Among the entries that follow, some lines contain the word "wrap". Show all of them.

Segment Start: Source material

(** * VIN decoding and validation: a shallow embedding of [core/vin.go]

    The Go functions [ValidateVIN], [calculateScore], [getCharacterMap],
    [getUniqueSerial], [manufactureYear], [deconstruct], [newVIN] and
    [BuildInfo] are embedded as Rocq functions with the same names.

    - A Go [string] is a sequence of bytes: Rocq's [string] (a list of 8-bit
      [ascii]); [len] is [String.length].
    - A Go [int] is a 64-bit two's complement integer: a [Z], with the
      wrap-around of [+] and [*] written out ([int_add], [int_mul]).
    - A Go run-time panic is a result of its own ([Panics]), next to a normal
      return ([Returns]); an [error] return value is an [option error]
      ([None] is Go's [nil]).
    - The collaborators that are not part of this file of the repository
      ([FindWMInfo], [vds.FindVDSInfo], [getCharWeight], the clock) are
      variables of a section; every call to one is recorded in a trace. *)

From Stdlib Require Import ZArith List String Ascii Lia DecimalString.
From stdpp Require Import base gmap strings list.

Local Open Scope Z_scope.

(** ** Go values *)

(** [int] on a 64-bit platform. *)
Definition intSize : Z := 64.
Definition maxInt : Z := 2 ^ 63 - 1.
Definition minInt : Z := - 2 ^ 63.
Definition maxUint64 : Z := 2 ^ 64 - 1.

(** Two's complement wrap-around to 64 bits. *)
Definition wrap (z : Z) : Z := (z + 2 ^ 63) mod 2 ^ 64 - 2 ^ 63.
Definition int_add (a b : Z) : Z := wrap (a + b).
Definition int_mul (a b : Z) : Z := wrap (a * b).
(** Go's [%] truncates towards zero. *)
Definition int_rem (a b : Z) : Z := Z.rem a b.

(** The value of a byte. *)
Definition byte (c : ascii) : Z := Z.of_N (N_of_ascii c).

(** An [error] value, by the message [Error()] gives. *)
Inductive error : Type :=
| ErrorString (msg : string).

Definition errors_New (msg : string) : error := ErrorString msg.

(** The [Err] field of a [*strconv.NumError]. *)
Inductive NumError : Type :=
| ErrSyntax
| ErrRange.

(** What a Go panic carries. *)
Inductive panic : Type :=
| PanicNumError (e : NumError)      (* [panic(err)] in [calculateScore] *)
| IndexOutOfRange                   (* [weights[k]] with [k] out of range *)
| SliceBoundsOutOfRange             (* [s[lo:hi]] out of range *)
| NilDereference.                   (* a method called on a [nil] pointer *)

(** The outcome of running a Go function. *)
Inductive Res (A : Type) : Type :=
| Returns (a : A)
| Panics (p : panic).
Arguments Returns {A} a.
Arguments Panics {A} p.

Definition bindR {A B : Type} (r : Res A) (k : A -> Res B) : Res B :=
  match r with
  | Returns a => k a
  | Panics p => Panics p
  end.

Declare Scope go_scope.
Delimit Scope go_scope with go.
Notation "'do' x <- r ; k" := (bindR r (fun x => k))
  (at level 10, x pattern, r at level 100, k at level 200) : go_scope.

(** ** Strings *)

(** [s[lo:hi]]: panics unless [0 <= lo <= hi <= len(s)]. *)
Definition slice (s : string) (lo hi : nat) : Res string :=
  if ((lo <=? hi) && (hi <=? String.length s))%nat
  then Returns (substring lo (hi - lo) s)
  else Panics SliceBoundsOutOfRange.

(** [s[lo:]] and [s[:hi]]. *)
Definition slice_from (s : string) (lo : nat) : Res string :=
  slice s lo (String.length s).
Definition slice_to (s : string) (hi : nat) : Res string :=
  slice s 0 hi.

(** [strings.ContainsAny(s, chars)] for [chars] made of ASCII bytes: some byte
    of [s] is one of [chars].  (For ASCII [chars] Go compares byte by byte, and
    no byte of a multi-byte UTF-8 sequence is an ASCII byte.) *)
Definition ContainsAny (s chars : string) : bool :=
  existsb (fun c => existsb (Ascii.eqb c) (list_ascii_of_string chars))
          (list_ascii_of_string s).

Segment End: Source material

▸ **Solved exercise**
      wrap-around of [+] and [*] written out ([int_add], [int_mul]).
(** Two's complement wrap-around to 64 bits. *)
Definition wrap (z : Z) : Z := (z + 2 ^ 63) mod 2 ^ 64 - 2 ^ 63.
Definition int_add (a b : Z) : Z := wrap (a + b).
Definition int_mul (a b : Z) : Z := wrap (a * b).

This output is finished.